● Supplied data:
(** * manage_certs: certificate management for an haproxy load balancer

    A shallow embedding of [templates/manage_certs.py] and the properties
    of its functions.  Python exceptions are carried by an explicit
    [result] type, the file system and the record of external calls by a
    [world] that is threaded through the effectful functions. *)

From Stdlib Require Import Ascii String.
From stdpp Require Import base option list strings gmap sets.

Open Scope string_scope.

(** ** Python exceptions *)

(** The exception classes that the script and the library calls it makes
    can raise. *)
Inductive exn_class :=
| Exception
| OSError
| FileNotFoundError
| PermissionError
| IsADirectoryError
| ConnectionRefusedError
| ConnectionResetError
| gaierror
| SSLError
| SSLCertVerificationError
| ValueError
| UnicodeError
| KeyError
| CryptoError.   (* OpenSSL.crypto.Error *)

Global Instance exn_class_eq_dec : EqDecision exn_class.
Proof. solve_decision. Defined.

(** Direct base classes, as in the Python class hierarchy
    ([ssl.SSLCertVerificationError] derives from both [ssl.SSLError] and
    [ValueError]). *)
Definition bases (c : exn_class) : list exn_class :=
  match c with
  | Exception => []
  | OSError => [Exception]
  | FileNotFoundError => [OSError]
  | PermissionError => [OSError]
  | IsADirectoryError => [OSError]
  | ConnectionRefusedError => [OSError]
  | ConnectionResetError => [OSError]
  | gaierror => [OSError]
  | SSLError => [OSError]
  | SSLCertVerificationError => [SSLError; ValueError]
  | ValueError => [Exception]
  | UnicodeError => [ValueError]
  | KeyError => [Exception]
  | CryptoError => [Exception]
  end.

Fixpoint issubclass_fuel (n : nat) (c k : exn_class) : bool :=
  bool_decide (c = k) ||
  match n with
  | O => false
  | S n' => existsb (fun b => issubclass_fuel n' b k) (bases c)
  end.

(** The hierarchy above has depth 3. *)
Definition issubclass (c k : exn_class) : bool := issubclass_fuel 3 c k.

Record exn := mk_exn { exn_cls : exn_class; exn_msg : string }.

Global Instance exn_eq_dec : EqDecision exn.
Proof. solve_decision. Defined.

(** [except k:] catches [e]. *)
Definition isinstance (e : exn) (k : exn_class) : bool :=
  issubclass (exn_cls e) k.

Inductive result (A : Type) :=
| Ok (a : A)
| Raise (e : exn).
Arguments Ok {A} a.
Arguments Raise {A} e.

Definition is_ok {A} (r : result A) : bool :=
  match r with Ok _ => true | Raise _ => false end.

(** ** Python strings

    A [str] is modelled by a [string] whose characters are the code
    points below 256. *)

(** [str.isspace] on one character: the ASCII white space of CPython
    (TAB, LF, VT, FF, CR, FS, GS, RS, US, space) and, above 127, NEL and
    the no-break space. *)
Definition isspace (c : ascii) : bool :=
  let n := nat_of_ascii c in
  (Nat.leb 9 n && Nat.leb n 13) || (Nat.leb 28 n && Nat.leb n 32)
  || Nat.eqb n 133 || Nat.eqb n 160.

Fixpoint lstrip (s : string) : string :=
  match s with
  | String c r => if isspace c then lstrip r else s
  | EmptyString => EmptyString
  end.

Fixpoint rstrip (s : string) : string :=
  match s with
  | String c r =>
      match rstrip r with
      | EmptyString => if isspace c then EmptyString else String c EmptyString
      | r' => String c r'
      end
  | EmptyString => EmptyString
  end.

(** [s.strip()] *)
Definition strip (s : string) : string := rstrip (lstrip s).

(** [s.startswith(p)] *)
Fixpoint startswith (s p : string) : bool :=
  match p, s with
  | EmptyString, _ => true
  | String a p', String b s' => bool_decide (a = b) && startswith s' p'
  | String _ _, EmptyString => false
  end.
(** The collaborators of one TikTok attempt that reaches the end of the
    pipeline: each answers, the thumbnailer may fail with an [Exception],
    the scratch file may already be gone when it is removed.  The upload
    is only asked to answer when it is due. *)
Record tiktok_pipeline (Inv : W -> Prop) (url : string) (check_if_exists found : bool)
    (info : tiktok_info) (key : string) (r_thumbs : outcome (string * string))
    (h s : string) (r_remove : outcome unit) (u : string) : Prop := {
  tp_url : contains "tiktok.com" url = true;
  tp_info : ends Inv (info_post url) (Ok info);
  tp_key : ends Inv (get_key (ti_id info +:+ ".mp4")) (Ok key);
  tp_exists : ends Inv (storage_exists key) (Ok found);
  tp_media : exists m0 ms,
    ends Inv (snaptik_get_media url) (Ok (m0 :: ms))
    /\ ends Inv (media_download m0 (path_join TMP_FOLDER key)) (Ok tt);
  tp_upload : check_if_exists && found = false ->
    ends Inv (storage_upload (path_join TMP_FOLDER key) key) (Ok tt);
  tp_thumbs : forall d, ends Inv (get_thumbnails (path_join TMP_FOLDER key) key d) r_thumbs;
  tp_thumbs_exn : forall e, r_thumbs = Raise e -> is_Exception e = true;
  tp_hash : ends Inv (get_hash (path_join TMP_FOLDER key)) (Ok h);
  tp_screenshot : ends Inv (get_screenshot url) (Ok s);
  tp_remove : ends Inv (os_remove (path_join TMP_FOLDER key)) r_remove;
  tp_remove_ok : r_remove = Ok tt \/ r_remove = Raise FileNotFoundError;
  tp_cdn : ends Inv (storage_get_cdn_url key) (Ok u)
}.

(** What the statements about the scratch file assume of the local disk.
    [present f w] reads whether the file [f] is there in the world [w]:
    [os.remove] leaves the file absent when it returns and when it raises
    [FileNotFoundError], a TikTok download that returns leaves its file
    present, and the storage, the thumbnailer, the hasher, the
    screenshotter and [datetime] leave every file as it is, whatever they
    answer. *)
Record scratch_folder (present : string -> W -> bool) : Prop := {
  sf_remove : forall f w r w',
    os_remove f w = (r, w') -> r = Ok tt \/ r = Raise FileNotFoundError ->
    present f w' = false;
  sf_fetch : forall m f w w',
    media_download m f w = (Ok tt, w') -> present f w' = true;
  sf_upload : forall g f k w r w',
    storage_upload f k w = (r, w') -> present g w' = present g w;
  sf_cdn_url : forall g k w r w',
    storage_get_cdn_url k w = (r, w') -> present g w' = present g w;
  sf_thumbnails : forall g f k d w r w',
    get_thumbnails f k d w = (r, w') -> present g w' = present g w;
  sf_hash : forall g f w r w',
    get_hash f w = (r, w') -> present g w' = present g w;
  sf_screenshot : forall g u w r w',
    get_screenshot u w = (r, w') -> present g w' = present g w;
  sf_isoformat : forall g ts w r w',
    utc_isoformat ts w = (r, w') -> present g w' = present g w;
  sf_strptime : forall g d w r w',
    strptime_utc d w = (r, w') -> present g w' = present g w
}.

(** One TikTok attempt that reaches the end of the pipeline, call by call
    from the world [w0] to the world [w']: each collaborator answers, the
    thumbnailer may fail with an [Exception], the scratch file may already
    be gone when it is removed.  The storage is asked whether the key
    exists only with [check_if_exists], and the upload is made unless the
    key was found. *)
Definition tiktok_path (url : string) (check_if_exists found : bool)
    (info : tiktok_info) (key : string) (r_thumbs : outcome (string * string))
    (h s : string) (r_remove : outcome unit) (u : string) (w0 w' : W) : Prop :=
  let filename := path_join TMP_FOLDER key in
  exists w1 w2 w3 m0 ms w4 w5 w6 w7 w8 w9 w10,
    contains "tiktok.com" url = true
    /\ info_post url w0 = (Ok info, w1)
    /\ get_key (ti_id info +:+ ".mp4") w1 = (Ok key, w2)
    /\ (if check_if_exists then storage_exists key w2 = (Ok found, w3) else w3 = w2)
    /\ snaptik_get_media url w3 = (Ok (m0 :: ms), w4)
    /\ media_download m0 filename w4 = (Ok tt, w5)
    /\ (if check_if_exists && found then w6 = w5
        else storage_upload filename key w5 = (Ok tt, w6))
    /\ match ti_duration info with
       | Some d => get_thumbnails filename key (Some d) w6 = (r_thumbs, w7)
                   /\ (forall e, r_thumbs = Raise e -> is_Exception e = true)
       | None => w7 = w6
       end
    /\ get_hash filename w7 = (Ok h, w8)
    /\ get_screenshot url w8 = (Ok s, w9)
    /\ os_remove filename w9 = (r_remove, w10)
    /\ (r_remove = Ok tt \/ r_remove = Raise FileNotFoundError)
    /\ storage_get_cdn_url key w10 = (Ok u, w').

● Work order: Print exactly the lines above from the one with "[present f w]" to the one with "key was found. *)", including both.

● Your solution:
    [present f w] reads whether the file [f] is there in the world [w]:
    [os.remove] leaves the file absent when it returns and when it raises
    [FileNotFoundError], a TikTok download that returns leaves its file
    present, and the storage, the thumbnailer, the hasher, the
    screenshotter and [datetime] leave every file as it is, whatever they
    answer. *)
Record scratch_folder (present : string -> W -> bool) : Prop := {
  sf_remove : forall f w r w',
    os_remove f w = (r, w') -> r = Ok tt \/ r = Raise FileNotFoundError ->
    present f w' = false;
  sf_fetch : forall m f w w',
    media_download m f w = (Ok tt, w') -> present f w' = true;
  sf_upload : forall g f k w r w',
    storage_upload f k w = (r, w') -> present g w' = present g w;
  sf_cdn_url : forall g k w r w',
    storage_get_cdn_url k w = (r, w') -> present g w' = present g w;
  sf_thumbnails : forall g f k d w r w',
    get_thumbnails f k d w = (r, w') -> present g w' = present g w;
  sf_hash : forall g f w r w',
    get_hash f w = (r, w') -> present g w' = present g w;
  sf_screenshot : forall g u w r w',
    get_screenshot u w = (r, w') -> present g w' = present g w;
  sf_isoformat : forall g ts w r w',
    utc_isoformat ts w = (r, w') -> present g w' = present g w;
  sf_strptime : forall g d w r w',
    strptime_utc d w = (r, w') -> present g w' = present g w
}.

(** One TikTok attempt that reaches the end of the pipeline, call by call
    from the world [w0] to the world [w']: each collaborator answers, the
    thumbnailer may fail with an [Exception], the scratch file may already
    be gone when it is removed.  The storage is asked whether the key
    exists only with [check_if_exists], and the upload is made unless the
    key was found. *)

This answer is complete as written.